DATA FOR REVIEW >>
(** * kuberbac: the policy-rule compiler and the binding synthesizer

    A shallow embedding of the controllers of prosimcorp/kuberbac
    (package [controller] and [globals.IsSubset]) together with the
    properties of its specification that were checked against it.

    Conventions of the embedding:
    - Go strings are [string]; [[]string] is [list string]; a nil slice and
      an empty slice are both [[]] (the code only ever takes [len] of them);
    - Go maps are [gmap string _]; a [range] over a map visits the keys in
      an order the runtime picks afresh each time, which is modelled by an
      oracle consulted through a counter (section [Compiler]);
    - an index out of range is the outcome [Panic]; a Go [error] value is
      the outcome [Err]. *)

From Stdlib Require Import ZArith Lia Ascii String.
From stdpp Require Import base strings list gmap fin_maps.

Local Open Scope string_scope.
Local Open Scope list_scope.
Local Open Scope Z_scope.

(** ** Go's [strings] and [slices] helpers used by the controllers *)

Module GoStrings.

(** [strings.HasPrefix(s, prefix)] *)
Fixpoint HasPrefix (s prefix : string) {struct prefix} : bool :=
  match prefix with
  | EmptyString => true
  | String c prefix' =>
      match s with
      | EmptyString => false
      | String d s' => if decide (c = d) then HasPrefix s' prefix' else false
      end
  end.

(** [strings.HasSuffix(s, suffix)] for a one-byte suffix (the only use is
    [HasSuffix(key, "*")]). *)
Fixpoint HasSuffix (s : string) (suffix : ascii) : bool :=
  match s with
  | EmptyString => false
  | String c s' =>
      match s' with
      | EmptyString => bool_decide (c = suffix)
      | String _ _ => HasSuffix s' suffix
      end
  end.

(** [strings.TrimSuffix(s, suffix)] for a one-byte suffix: drops the last
    byte when it is [suffix], else returns [s]. *)
Fixpoint TrimSuffix (s : string) (suffix : ascii) : string :=
  match s with
  | EmptyString => EmptyString
  | String c s' =>
      match s' with
      | EmptyString => if decide (c = suffix) then EmptyString else s
      | String _ _ => String c (TrimSuffix s' suffix)
      end
  end.

(** [strings.Split(s, sep)] for a one-byte separator (the code splits on
    ["#"] and on ["/"] only).  The result is never empty. *)
Fixpoint Split (s : string) (sep : ascii) : list string :=
  match s with
  | EmptyString => [EmptyString]
  | String c s' =>
      if decide (c = sep) then EmptyString :: Split s' sep
      else match Split s' sep with
           | h :: t => String c h :: t
           | [] => [String c EmptyString]
           end
  end.

(** [strings.Join(elems, sep)] *)
Fixpoint Join (elems : list string) (sep : string) : string :=
  match elems with
  | [] => EmptyString
  | [e] => e
  | e :: rest => e +:+ sep +:+ Join rest sep
  end.

(** [slices.Contains(l, x)] *)
Definition Contains (l : list string) (x : string) : bool := bool_decide (x ∈ l).

(** Insertion into a list kept in [String.leb] order: the helper of the
    model of [slices.Sort] on strings. *)
Fixpoint insert_sorted (x : string) (l : list string) : list string :=
  match l with
  | [] => [x]
  | y :: l' => if String.leb x y then x :: l else y :: insert_sorted x l'
  end.

(** [slices.Sort(l)] on strings.  The sorted arrangement of a list under a
    total order on its values is unique, so the algorithm Go runs does not
    matter. *)
Definition Sort (l : list string) : list string := foldr insert_sorted [] l.

(** [slices.Compact(l)]: collapses runs of equal consecutive elements. *)
Fixpoint Compact (l : list string) : list string :=
  match l with
  | [] => []
  | x :: l' =>
      match l' with
      | [] => [x]
      | y :: _ => if decide (x = y) then Compact l' else x :: Compact l'
      end
  end.

(** The byte ['#'] that separates the parts of a map key, and ['/'], which
    separates a resource from its subresource. *)
Definition hash : ascii := "#"%char.
Definition slash : ascii := "/"%char.
Definition star : ascii := "*"%char.

(** [nofree c s]: the byte [c] does not occur in [s]. *)
Fixpoint occurs (c : ascii) (s : string) : bool :=
  match s with
  | EmptyString => false
  | String d s' => if decide (d = c) then true else occurs c s'
  end.

End GoStrings.
Import GoStrings.

(** ** Outcomes and the map-iteration monad *)

(** What a Go call can end in: a value, a non-nil [error], or a run-time
    panic (the only panics of this code are indexes out of range). *)
Inductive outcome (A : Type) : Type :=
  | Ok (a : A)
  | Err (msg : string)
  | Panic.
Arguments Ok {A} a.
Arguments Err {A} msg.
Arguments Panic {A}.

(** Indexing a slice: [l[i]] panics out of range. *)
Definition index {A} (l : list A) (i : nat) : outcome A :=
  match l !! i with
  | Some x => Ok x
  | None => Panic
  end.

(** A computation that may range over maps: it threads the number of
    [range] statements executed so far, which is the index at which the
    iteration-order oracle is consulted. *)
Definition M (A : Type) : Type := nat → outcome (A * nat).

Global Instance M_ret : MRet M := λ A a n, Ok (a, n).
Global Instance M_bind : MBind M := λ A B f c n,
  match c n with
  | Ok (a, n') => f a n'
  | Err e => Err e
  | Panic => Panic
  end.

(** Lifting an outcome that does not range over any map. *)
Definition lift {A} (o : outcome A) : M A := λ n,
  match o with
  | Ok a => Ok (a, n)
  | Err e => Err e
  | Panic => Panic
  end.

(** The value a computation returns, forgetting the counter. *)
Definition value {A} (c : M A) (n : nat) : outcome A :=
  match c n with
  | Ok (a, _) => Ok a
  | Err e => Err e
  | Panic => Panic
  end.

(** [for _, x := range l { acc = body(acc, x) }] over a slice, in a monad. *)
Fixpoint foldM {T : Type → Type} `{!MBind T, !MRet T} {A B}
    (body : A → B → T A) (acc : A) (l : list B) : T A :=
  match l with
  | [] => mret acc
  | x :: l' => acc' ← body acc x; foldM body acc' l'
  end.

(** [if err != nil { return fmt.Errorf(prefix + "%s", err.Error()) }] *)
Definition wrapErr {A} (prefix : string) (c : M A) : M A := λ n,
  match c n with
  | Err e => Err (prefix +:+ e)
  | r => r
  end.

(** [len(l) == 0] *)
Definition isEmpty {A} (l : list A) : bool :=
  match l with
  | [] => true
  | _ :: _ => false
  end.

(** 64-bit signed wrap-around of Go's [int]. *)
Definition wrap64 (z : Z) : Z := (z + 2 ^ 63) `mod` 2 ^ 64 - 2 ^ 63.

(** The length of a Go slice fits an [int]. *)
Definition slice_len_ok {A} (l : list A) : Prop := Z.of_nat (length l) < 2 ^ 63.

Global Instance outcome_ret : MRet outcome := λ A a, Ok a.
Global Instance outcome_bind : MBind outcome := λ A B f o,
  match o with
  | Ok a => f a
  | Err e => Err e
  | Panic => Panic
  end.

(** ** The Kubernetes types the compiler works on *)

Module schema.
Record GroupVersionKind : Type := {
  Group : string;
  Version : string;
  Kind : string;
}.
End schema.

Module metav1.

Module TypeMeta.
Record t : Type := { Kind : string; APIVersion : string }.
End TypeMeta.

(** The fields of [ObjectMeta] the controllers read or write.  A nil
    [DeletionTimestamp] is [None]. *)
Module ObjectMeta.
Record t : Type := {
  Name : string;
  Namespace : string;
  Labels : gmap string string;
  Annotations : gmap string string;
  DeletionTimestamp : option Z;
  Finalizers : list string;
}.
Definition zero : t :=
  {| Name := ""; Namespace := ""; Labels := ∅; Annotations := ∅;
     DeletionTimestamp := None; Finalizers := [] |}.
End ObjectMeta.

Module Condition.
Record t : Type := {
  Type_ : string;
  Status : string;
  Reason : string;
  Message : string;
}.
End Condition.

Module APIResource.
Record t : Type := {
  Name : string;
  Namespaced : bool;
  Kind : string;
  Verbs : list string;
}.
End APIResource.

Module APIResourceList.
Record t : Type := {
  GroupVersion : string;
  APIResources : list APIResource.t;
}.
End APIResourceList.

End metav1.

Module corev1.

Module Namespace.
Record t : Type := { ObjectMeta : metav1.ObjectMeta.t }.
Definition Name (ns : t) : string := metav1.ObjectMeta.Name (ObjectMeta ns).
Definition Labels (ns : t) : gmap string string := metav1.ObjectMeta.Labels (ObjectMeta ns).
End Namespace.

Module ServiceAccount.
Record t : Type := { ObjectMeta : metav1.ObjectMeta.t }.
Definition Name (sa : t) : string := metav1.ObjectMeta.Name (ObjectMeta sa).
Definition Namespace (sa : t) : string := metav1.ObjectMeta.Namespace (ObjectMeta sa).
Definition Labels (sa : t) : gmap string string := metav1.ObjectMeta.Labels (ObjectMeta sa).
Definition Annotations (sa : t) : gmap string string :=
  metav1.ObjectMeta.Annotations (ObjectMeta sa).
End ServiceAccount.

End corev1.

INSTRUCTIONS TO FOLLOW >> The line containing "- an index out" marks the end: copy exactly every line from the top of the data above down to it, that line included.

RESULT OF THIS EXERCISE >>
(** * kuberbac: the policy-rule compiler and the binding synthesizer

    A shallow embedding of the controllers of prosimcorp/kuberbac
    (package [controller] and [globals.IsSubset]) together with the
    properties of its specification that were checked against it.

    Conventions of the embedding:
    - Go strings are [string]; [[]string] is [list string]; a nil slice and
      an empty slice are both [[]] (the code only ever takes [len] of them);
    - Go maps are [gmap string _]; a [range] over a map visits the keys in
      an order the runtime picks afresh each time, which is modelled by an
      oracle consulted through a counter (section [Compiler]);
    - an index out of range is the outcome [Panic]; a Go [error] value is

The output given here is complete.